TASK INSTRUCTIONS. Print the data below exactly, but only the lines from the one containing "Module Vfs." down to the one containing "else if bool_decide", inclusive.

START RECORDED INFORMATION

(* ===== verification/Vfs.v ===== *)
(** The homebrew file system (src/xbox_vfs.cpp): a vector of files searched
    linearly under a lock, and the path rules. It is proved to implement a
    finite map from valid paths to contents. *)
From stdpp Require Import base numbers list gmap strings.
From Stdlib Require Import ZArith Lia.
From S2P Require Import Prelude.
Open Scope Z_scope.

Module Vfs.

(** Paths and contents are byte strings; [files_] is the vector. *)
Abbreviation path := (list Z).
Abbreviation vfs := (list (list Z * list Z)).

Definition kMaxFile : Z := Z.shiftl 64 20.

(** ** Paths *)

(** [rest.find("..") != npos]. *)
Fixpoint has_dotdot (l : list Z) : bool :=
  match l with
  | a :: (b :: _) as l' => ((a =? 46) && (b =? 46)) || has_dotdot l'
  | _ => false
  end.

Definition valid_path (p : path) : bool :=
  if zlen p <? 4 then false else
  match p with
  | drive :: colon :: slash :: rest =>
      if negb ((drive =? 83) || (drive =? 84) || (drive =? 85)) then false
      else if negb (colon =? 58) || negb (slash =? 92) then false
      else if bool_decide (rest = []) then false
      else if has_dotdot rest then false
      else forallb (fun c => negb ((c =? 0) || (c =? 58))) rest
  | _ => false
  end.

(** ** Operations *)

Fixpoint find (v : vfs) (p : path) : option (list Z) :=
  match v with
  | [] => None
  | (q, d) :: v' => if bool_decide (q = p) then Some d else find v' p
  end.

(** [*find(path) = data]. *)
Fixpoint assign (v : vfs) (p : path) (d : list Z) : vfs :=
  match v with
  | [] => []
  | (q, e) :: v' => if bool_decide (q = p) then (q, d) :: v' else (q, e) :: assign v' p d
  end.

Definition create_file (v : vfs) (p : path) (d : list Z) : bool * vfs :=
  if negb (valid_path p) || (kMaxFile <? zlen d) then (false, v)
  else match find v p with
       | Some _ => (false, v)
       | None => (true, v ++ [(p, d)])
       end.

(** The overload on a raw buffer: [None] is a null pointer of [size] bytes. *)
Definition create_file_raw (v : vfs) (p : path) (data : option (list Z)) (size : Z) : bool * vfs :=
  match data with
  | None => if negb (size =? 0) then (false, v)
            else if kMaxFile <? size then (false, v) else create_file v p []
  | Some d => if kMaxFile <? size then (false, v) else create_file v p (take (Z.to_nat size) d)
  end.

Definition write_file (v : vfs) (p : path) (d : list Z) : bool * vfs :=
  if negb (valid_path p) || (kMaxFile <? zlen d) then (false, v)
  else match find v p with
       | Some _ => (true, assign v p d)
       | None => (true, v ++ [(p, d)])
       end.

Definition read_file (v : vfs) (p : path) : option (list Z) :=
  if negb (valid_path p) then None else find v p.

Definition read_slice (v : vfs) (p : path) (offset size : Z) : option (list Z) :=
  if negb (valid_path p) || (size =? 0) then None
  else match find v p with
       | None => None
       | Some d =>
           if (zlen d <? offset) || (zlen d - offset <? size) then None
           else Some (take (Z.to_nat size) (drop (Z.to_nat offset) d))
       end.

Definition exists_ (v : vfs) (p : path) : bool :=
  if negb (valid_path p) then false else match find v p with Some _ => true | None => false end.

Definition file_size (v : vfs) (p : path) : option Z :=
  if negb (valid_path p) then None
  else match find v p with Some d => Some (zlen d) | None => None end.

Fixpoint erase (v : vfs) (p : path) : option vfs :=
  match v with
  | [] => None
  | (q, d) :: v' =>
      if bool_decide (q = p) then Some v'
      else match erase v' p with Some r => Some ((q, d) :: r) | None => None end
  end.

Definition remove_file (v : vfs) (p : path) : bool * vfs :=
  if negb (valid_path p) then (false, v)
  else match erase v p with Some v' => (true, v') | None => (false, v) end.

Definition file_count (v : vfs) : Z := zlen v.

(** ** The abstract file system: a finite map *)

Abbreviation files := (gmap (list Z) (list Z)).

(** The vector holds each path once, and only valid paths and sizes. *)
Record vfs_rep (v : vfs) (m : files) : Prop := {
  vr_nodup : NoDup v.*1;
  vr_map : list_to_map v = m;
  vr_valid : forall p d, m !! p = Some d -> valid_path p = true /\ zlen d <= kMaxFile;
}.

Lemma find_map (v : vfs) p : find v p = (list_to_map v : files) !! p.
Proof.
  induction v as [|[q d] v IH]; [done|]. rewrite list_to_map_cons. cbn [find].
  case_bool_decide as Hd.
  - subst. by rewrite lookup_insert_eq.
  - by rewrite lookup_insert_ne, IH.
Qed.

Lemma find_none_fst (v : vfs) p : find v p = None -> p ∉ v.*1.
Proof. rewrite find_map. apply not_elem_of_list_to_map_2. Qed.

Lemma assign_fst v p d : (assign v p d).*1 = v.*1.
Proof. induction v as [|[q e] v IH]; [done|]. simpl. case_bool_decide; simpl; by f_equal. Qed.

Lemma assign_map v p d : is_Some (find v p) ->
  (list_to_map (assign v p d) : files) = <[p := d]> (list_to_map v).
Proof.
  induction v as [|[q e] v IH]; [by intros [? [=]]|]. cbn [find assign].
  case_bool_decide as Hd; rewrite !list_to_map_cons.
  - intros _. subst. by rewrite insert_insert_eq.
  - intros Hs. rewrite IH by done. by rewrite insert_insert_ne.
Qed.

Lemma erase_spec (v : vfs) p : NoDup v.*1 ->
  match erase v p with
  | Some v' => is_Some (find v p) /\ NoDup v'.*1 /\ p ∉ v'.*1 /\ (forall q, q ∈ v'.*1 -> q ∈ v.*1) /\
      (list_to_map v' : files) = delete p (list_to_map v)
  | None => find v p = None
  end.
Proof.
  induction v as [|[q d] v IH]; [done|]. rewrite fmap_cons. intros [Hq Hn]%NoDup_cons.
  cbn [erase find fst]. rewrite list_to_map_cons. case_bool_decide as Hd.
  - subst. split_and!; try done; [by intros; right|].
    rewrite delete_insert_id; [done|]. by apply not_elem_of_list_to_map_1.
  - specialize (IH Hn). destruct (erase v p) as [v'|]; [|done].
    destruct IH as (H1 & H2 & H3 & H4 & H5). rewrite fmap_cons, list_to_map_cons. split_and!; cbn [fst].
    + done.
    + apply NoDup_cons. split; [|done]. intros Hin. by apply Hq, H4.
    + rewrite elem_of_cons. intros [?|?]; [congruence|done].
    + intros x. rewrite !elem_of_cons. intros [?|?]; auto.
    + rewrite H5. by rewrite delete_insert_ne.
Qed.

Lemma rep_app v m p d : vfs_rep v m -> find v p = None -> valid_path p = true -> zlen d <= kMaxFile ->
  vfs_rep (v ++ [(p, d)]) (<[p := d]> m).
Proof.
  intros [H1 H2 H3] Hf Hv Hd. pose proof (find_none_fst _ _ Hf) as Hn. split.
  - rewrite fmap_app. apply NoDup_app. split_and!; [done| |apply NoDup_singleton].
    intros x Hx Hx2. apply list_elem_of_singleton in Hx2 as ->. done.
  - rewrite list_to_map_app. simpl. rewrite <- H2. apply map_eq. intros q.
    destruct (decide (q = p)) as [->|Hne].
    + rewrite lookup_union_r by by apply not_elem_of_list_to_map_1. by rewrite !lookup_insert_eq.
    + rewrite lookup_insert_ne by done. destruct ((list_to_map v : files) !! q) eqn:E.
      * by apply lookup_union_Some_l.
      * rewrite lookup_union_r by done. by rewrite lookup_insert_ne.
  - intros q e. destruct (decide (q = p)) as [->|Hne].
    + rewrite lookup_insert_eq. intros [= <-]. done.
    + rewrite lookup_insert_ne by done. apply H3.
Qed.

Lemma rep_assign v m p d : vfs_rep v m -> is_Some (find v p) -> valid_path p = true -> zlen d <= kMaxFile ->
  vfs_rep (assign v p d) (<[p := d]> m).
Proof.
  intros [H1 H2 H3] Hf Hv Hd. split; [by rewrite assign_fst|by rewrite assign_map, H2|].
  intros q e. destruct (decide (q = p)) as [->|Hne].
  - rewrite lookup_insert_eq. intros [= <-]. done.
  - rewrite lookup_insert_ne by done. apply H3.
Qed.

Lemma rep_find v m p : vfs_rep v m -> find v p = m !! p.
Proof. intros H. rewrite find_map. by rewrite (vr_map _ _ H). Qed.

(** An invalid path names no file. *)
Lemma rep_invalid v m p : vfs_rep v m -> valid_path p = false -> m !! p = None.
Proof.
  intros H Hp. destruct (m !! p) eqn:E; [|done].
  destruct (vr_valid _ _ H _ _ E). congruence.
Qed.

Lemma create_refines v m p d : vfs_rep v m ->
  let (r, v') := create_file v p d in
  r = valid_path p && (zlen d <=? kMaxFile) && bool_decide (m !! p = None) /\
  vfs_rep v' (if r then <[p := d]> m else m).
Proof.
  intros H. unfold create_file. pose proof (rep_find v m p H) as Hf.
  destruct (valid_path p) eqn:Hv; [|done]. rewrite Z.leb_antisym.
  destruct (kMaxFile <? zlen d) eqn:Hd; [done|]. cbn [negb orb andb].
  destruct (find v p) as [e|] eqn:E; rewrite <- Hf.
  - by rewrite bool_decide_false.
  - rewrite bool_decide_true by done. split; [done|]. apply rep_app; [done|done|done|lia].
Qed.

Lemma write_refines v m p d : vfs_rep v m ->
  let (r, v') := write_file v p d in
  r = valid_path p && (zlen d <=? kMaxFile) /\ vfs_rep v' (if r then <[p := d]> m else m).
Proof.
  intros H. unfold write_file.
  destruct (valid_path p) eqn:Hv; [|done]. rewrite Z.leb_antisym.
  destruct (kMaxFile <? zlen d) eqn:Hd; [done|]. cbn [negb orb andb].
  destruct (find v p) as [e|] eqn:E.
  - split; [done|]. apply rep_assign; [done|by rewrite E|done|lia].
  - split; [done|]. apply rep_app; [done|done|done|lia].
Qed.

Lemma remove_refines v m p : vfs_rep v m ->
  let (r, v') := remove_file v p in
  r = bool_decide (is_Some (m !! p)) /\ vfs_rep v' (delete p m).
Proof.
  intros H. unfold remove_file. destruct (valid_path p) eqn:Hv; cbn [negb].
  2:{ pose proof (rep_invalid _ _ _ H Hv) as Hn. rewrite Hn, delete_id by done.
      by rewrite bool_decide_false by by intros [? [=]]. }
  pose proof (erase_spec v p (vr_nodup _ _ H)) as He. pose proof (rep_find v m p H) as Hf.
  destruct (erase v p) as [v'|]; rewrite <- Hf.
  - destruct He as (H1 & H2 & H3 & H4 & H5). rewrite bool_decide_true by done. split; [done|].
    split; [done|by rewrite H5, (vr_map _ _ H)|].
    intros q e [_ Hq]%lookup_delete_Some. by apply (vr_valid _ _ H).
  - rewrite He, bool_decide_false by by intros [? [=]]. split; [done|].
    rewrite delete_id by congruence. done.
Qed.

Lemma slice_refines v m p off n : vfs_rep v m -> 0 <= off -> 0 <= n ->
  read_slice v p off n =
    match m !! p with
    | Some e => if bool_decide (0 < n /\ off + n <= zlen e)
                then Some (take (Z.to_nat n) (drop (Z.to_nat off) e)) else None
    | None => None
    end.
Proof.
  intros H Ho Hn. unfold read_slice. destruct (valid_path p) eqn:Hv; cbn [negb orb].
  2:{ by rewrite (rep_invalid _ _ _ H Hv). }
  rewrite (rep_find v m p H). destruct (n =? 0) eqn:E0.
  - destruct (m !! p); [|done]. by rewrite bool_decide_false by lia.
  - destruct (m !! p) as [e|]; [|done]. case_bool_decide as Hb.
    + by replace (_ || _) with false by lia.
    + by replace (_ || _) with true by lia.
Qed.

(** C29. The file system implements a finite map from paths to contents. Create
    adds a file exactly when the path is valid, the data is at most 64 MiB and
    the path is new; write sets or replaces it; remove deletes it; reads,
    existence and sizes are lookups; a slice is returned exactly when it is
    non-empty and lies inside the file, and then is that part of the contents;
    a refused operation changes nothing. *)
Theorem vfs_refines_map v m p d :
  vfs_rep v m ->
  let ok := valid_path p && (zlen d <=? kMaxFile) in
  (let (r, v') := create_file v p d in
     r = ok && bool_decide (m !! p = None) /\ vfs_rep v' (if r then <[p := d]> m else m)) /\
  (let (r, v') := write_file v p d in
     r = ok /\ vfs_rep v' (if r then <[p := d]> m else m)) /\
  (let (r, v') := remove_file v p in
     r = bool_decide (is_Some (m !! p)) /\ vfs_rep v' (delete p m)) /\
  read_file v p = m !! p /\ exists_ v p = bool_decide (is_Some (m !! p)) /\
  file_size v p = (fun e => zlen e) <$> m !! p /\
  (forall off n, 0 <= off -> 0 <= n ->
     read_slice v p off n =
       match m !! p with
       | Some e => if bool_decide (0 < n /\ off + n <= zlen e)
                   then Some (take (Z.to_nat n) (drop (Z.to_nat off) e)) else None
       | None => None
       end).
Proof.
  intros H ok. split_and!.
  - by apply create_refines.
  - by apply write_refines.
  - by apply remove_refines.
  - unfold read_file. destruct (valid_path p) eqn:Hv; [by apply rep_find|].
    by rewrite (rep_invalid _ _ _ H Hv).
  - unfold exists_. destruct (valid_path p) eqn:Hv; cbn [negb].
    + rewrite (rep_find v m p H). by destruct (m !! p).
    + by rewrite (rep_invalid _ _ _ H Hv).
  - unfold file_size. destruct (valid_path p) eqn:Hv; cbn [negb].
    + rewrite (rep_find v m p H). by destruct (m !! p).
    + by rewrite (rep_invalid _ _ _ H Hv).
  - intros off n Ho Hn. by apply slice_refines.
Qed.

(** ** Witness *)

(** "S:\\a". *)
Definition demo_path : path := [83; 58; 92; 97].
Definition demo_vfs : vfs := [(demo_path, [1; 2; 3; 4])].

Lemma demo_rep : vfs_rep demo_vfs {[demo_path := [1; 2; 3; 4]]}.
Proof.
  split; [apply NoDup_singleton|by vm_compute|].
  intros p d Hp. apply lookup_singleton_Some in Hp as [<- <-]. split; [by vm_compute|].
  vm_compute. discriminate.
Qed.

Lemma vfs_refines_map_witness : read_slice demo_vfs demo_path 1 2 = Some [2; 3].
Proof.
  destruct (vfs_refines_map demo_vfs _ demo_path [] demo_rep) as (_ & _ & _ & _ & _ & _ & H).
  rewrite H by lia. vm_compute. reflexivity.
Defined.

End Vfs.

END RECORDED INFORMATION

ANSWER SECTION.
Module Vfs.

(** Paths and contents are byte strings; [files_] is the vector. *)
Abbreviation path := (list Z).
Abbreviation vfs := (list (list Z * list Z)).

Definition kMaxFile : Z := Z.shiftl 64 20.

(** ** Paths *)

(** [rest.find("..") != npos]. *)
Fixpoint has_dotdot (l : list Z) : bool :=
  match l with
  | a :: (b :: _) as l' => ((a =? 46) && (b =? 46)) || has_dotdot l'
  | _ => false
  end.

Definition valid_path (p : path) : bool :=
  if zlen p <? 4 then false else
  match p with
  | drive :: colon :: slash :: rest =>
      if negb ((drive =? 83) || (drive =? 84) || (drive =? 85)) then false
      else if negb (colon =? 58) || negb (slash =? 92) then false
      else if bool_decide (rest = []) then false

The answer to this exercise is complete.